1. Scheduling the national soccer league.
Before 2019, in the Russian (Soccer) Premier League (the major domestic soccer club tournament) the tournament schedule had been created manually, according to the so-called Berger scheme. However, the Berger scheme does not allow taking into account various restrictions, including league and clubs’ preferences, climate, broadcaster’s preferences, international matchdays, etc. Jointly with my colleagues, Gleb Vasiliev and Arseniy Stolyarov, we have developed a computer algorithm based on the gradient descent method that allows finding the schedule that minimizes the penalty function. `The clever schedule’ that we first made in 2019, got a warm reception from the league and the clubs, and after a one-year contract for the 2019/20 season, it was prolonged for the next 4 years.

2. A recommendation system for soccer referees assignments.
In 2020, our Laboratory of Sports Studies signed an agreement of cooperation with the national Football Union, which gave a start to developing a computer system that helps the Referee Department to assign referees.
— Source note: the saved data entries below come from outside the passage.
Lemma on_resume_returns reason (ctx : Ctx) s :
  returns (SmokeTestStrategy.on_resume reason ctx s) (λ _, True).
Proof.
  unfold SmokeTestStrategy.on_resume. cbv zeta. set (s1 := s <| sm_quoting_enabled := true |>).
  destruct (sm_account_id s1) as [acc|]; [|done].
  eapply (returns_mono _ (λ r, dom (sm_symbols s1) ⊆ dom (sm_symbols r.1.2))); [|done].
  apply returns_for_each; [simpl; set_solver|]. intros [[actions s2] ids] [[sym bid] ask] Hin Hd.
  apply books_known, elem_of_dom in Hin. cbn [SmokeTestStrategy.requote].
  destruct (SmokeTestStrategy.quotable bid ask); [|done]. apply returns_bind.
  eapply returns_mono; [apply place_quotes_returns, elem_of_dom; by apply Hd|].
  intros [[quotes s3] ids3] Hd'. simpl in *. set_solver.
Qed.

(** Every callback returns in every state, so the strategy is the instance
    [smoke_strategy] on all of its paths. *)
Theorem smoke_callbacks_return (e : SmokeEvent) (ctx : Ctx) s :
  returns (smoke_callback e ctx s) (λ _, True).
Proof.
  destruct e as [| | |tick|update|event|reason|reason]; [done|done|done|..|apply on_resume_returns].
  - eapply returns_mono; [apply on_tick_quoted|done].
  - eapply returns_mono; [apply on_order_update_quoted|done].
  - eapply returns_mono; [apply on_timer_quoted|done].
  - cbn [smoke_callback]. unfold SmokeTestStrategy.on_pause. by destruct (SmokeTestStrategy.cancel_all _ _ _).
Qed.
End returns.

(** ** Under the live engine *)

(** The callback the engine calls for an event it delivers; timers come on their
    own. *)
Definition smoke_event (event : EngineEvent.t) : option SmokeEvent :=
  match event with
  | EngineEvent.Tick tick => Some (EvTick tick)
  | EngineEvent.OrderUpdate update => Some (EvUpdate update)
  | EngineEvent.Control (CtlPause reason) => Some (EvPause reason)
  | EngineEvent.Control (CtlResume reason) => Some (EvResume reason)
  | _ => None
  end.

(** Whatever events it receives, the engine resumes the strategy only after it
    paused it. *)
Theorem engine_resumes_after_pause (paused : bool) (events : list EngineEvent.t) :
  resumes_ok paused (omap smoke_event (deliver paused events).1.1) = true.
Proof.
  revert paused. induction events as [|event events IH]; intros paused; [done|].
  destruct event as [t|b|o|b|po|sg|n|[r|r|r]]; cbn [deliver]; try done;
    match goal with |- context [deliver ?p events] => specialize (IH p) end;
    destruct (deliver _ events) as [[d p] st]; simpl in IH |- *; by destruct paused.
Qed.

(** ** Fills counted twice *)

(** A fill reported with its trade does not update [last_filled_qty]: a later
    update with the order snapshot alone counts it again.  Half of a buy quote is
    filled once, then the order is cancelled. *)
Definition double_events : list (SmokeEvent * StrategyContext unit) :=
  let half := f64.div (f64.of_Z 1) (f64.of_Z 2) in
  [(EvTick (smoke_tick "BTC"), smoke_ctx 1);
   (EvUpdate (smoke_update 1 PartiallyFilled half (Some (default_Trade <| tr_filled_qty := half |>))), smoke_ctx 3);
   (EvUpdate (smoke_update 1 Cancelled half None), smoke_ctx 3)].
Lemma smoke_counts_fill_twice :
  returns (@smoke_run unit canonical_iter canonical_iter double_events SmokeTestStrategy.new) (λ '(_, s),
    sy_internal_position <$> sm_symbols s !! "BTC" = Some (f64.of_Z 1)).
Proof. vm_compute. reflexivity. Qed.

(** ** The strategy host *)

Lemma next_part_Some parts p rest :
  next_part parts = Some (p, rest) ↔ parts = p :: rest ∧ p ≠ "".
Proof.
  destruct parts as [|q parts]; simpl; [naive_solver|].
  destruct q as [|a q]; simpl; split; [done|by intros [[= <- <-] ?]|by intros [= <- <-]|].
  by intros [[= <- <-] ?].
Qed.

Lemma python_entrypoint_exact (key : string) (spec : StrategySpec) :
  parse_python_entrypoint key = Ok spec ↔
  ∃ m c, spec = SpecPython (mkPythonStrategySpec m c None) ∧ key = "python:" +:+ m +:+ ":" +:+ c ∧
    m ≠ "" ∧ c ≠ "" ∧ count_byte 0x3A m = 0%nat ∧ count_byte 0x3A c = 0%nat.
Proof.
  unfold parse_python_entrypoint. split.
  - destruct (strip_prefix "python:" key) as [raw|] eqn:Hraw; [|done]. apply strip_prefix_Some in Hraw as ->.
    destruct (next_part (split_on _ raw)) as [[m parts]|] eqn:Hm; [|done].
    apply next_part_Some in Hm as [Hsplit Hm].
    destruct (next_part parts) as [[c rest]|] eqn:Hc; [|done].
    apply next_part_Some in Hc as [-> Hc]. destruct rest; [|done]. intros [= <-].
    apply split_on_pair in Hsplit as (a & Ha & -> & Hnm & Hnc). exists m, c. split_and!; [done| |done..].
    assert (a = Ascii.ascii_of_N 0x3A) as ->; [|done].
    rewrite <- (Ascii.ascii_N_embedding a). f_equal. unfold byte_of in Ha. lia.
  - intros (m & c & -> & -> & Hm & Hc & Hnm & Hnc).
    assert (strip_prefix "python:" ("python:" +:+ m +:+ ":" +:+ c) = Some (m +:+ ":" +:+ c)) as ->
      by (by apply strip_prefix_Some).
    change (":" +:+ c) with (String (Ascii.ascii_of_N 0x3A) c). rewrite split_on_app, split_on_fresh by done.
    assert (next_part [m; c] = Some (m, [c])) as -> by (by apply next_part_Some).
    assert (next_part [c] = Some (c, [])) as -> by (by apply next_part_Some). done.
Qed.

(** The keys of a Python strategy are exactly the wrapper and the keys
    "python:module:class" with both parts present and free of colons. *)
Theorem python_keys_exact (key : string) (spec : PythonStrategySpec) :
  parse_strategy_spec key = Ok (SpecPython spec) ↔
  (key = "python-wrapper" ∧ spec = mkPythonStrategySpec "" "" None) ∨
  ∃ m c, spec = mkPythonStrategySpec m c None ∧ key = "python:" +:+ m +:+ ":" +:+ c ∧
    m ≠ "" ∧ c ≠ "" ∧ count_byte 0x3A m = 0%nat ∧ count_byte 0x3A c = 0%nat.
Proof.
  split.
  - unfold parse_strategy_spec.
    do 3 (destruct (String.eqb _ _); [done|]).
    destruct (String.eqb_spec key "python-wrapper") as [->|_]; [intros [= <-]; by left|].
    destruct (_ || _); [done|]. destruct (has_prefix _ _); [|done].
    intros (m & c & [= ->] & ?)%python_entrypoint_exact. right. by exists m, c.
  - intros [[-> ->]|(m & c & -> & -> & ?)]; [done|].
    change (parse_strategy_spec ("python:" +:+ m +:+ ":" +:+ c))
      with (parse_python_entrypoint ("python:" +:+ m +:+ ":" +:+ c)).
    apply python_entrypoint_exact. by exists m, c.
Qed.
The recommendation system is based on the Gale-Shapley algorithm which allows finding optimal (in some sense) matching of referees to games.

3. A model for predicting a transfer market value.
One of the leading football clubs asked us to develop a predictive model for future transfer market value of young players. The problem is that for younger players there are no expert estimations for the transfer market value. Therefore, a club has financial risks due to information asymmetry. We collected hundreds of objective performance variables in order to take into account all relevant available information. The project was successfully finished in 2022.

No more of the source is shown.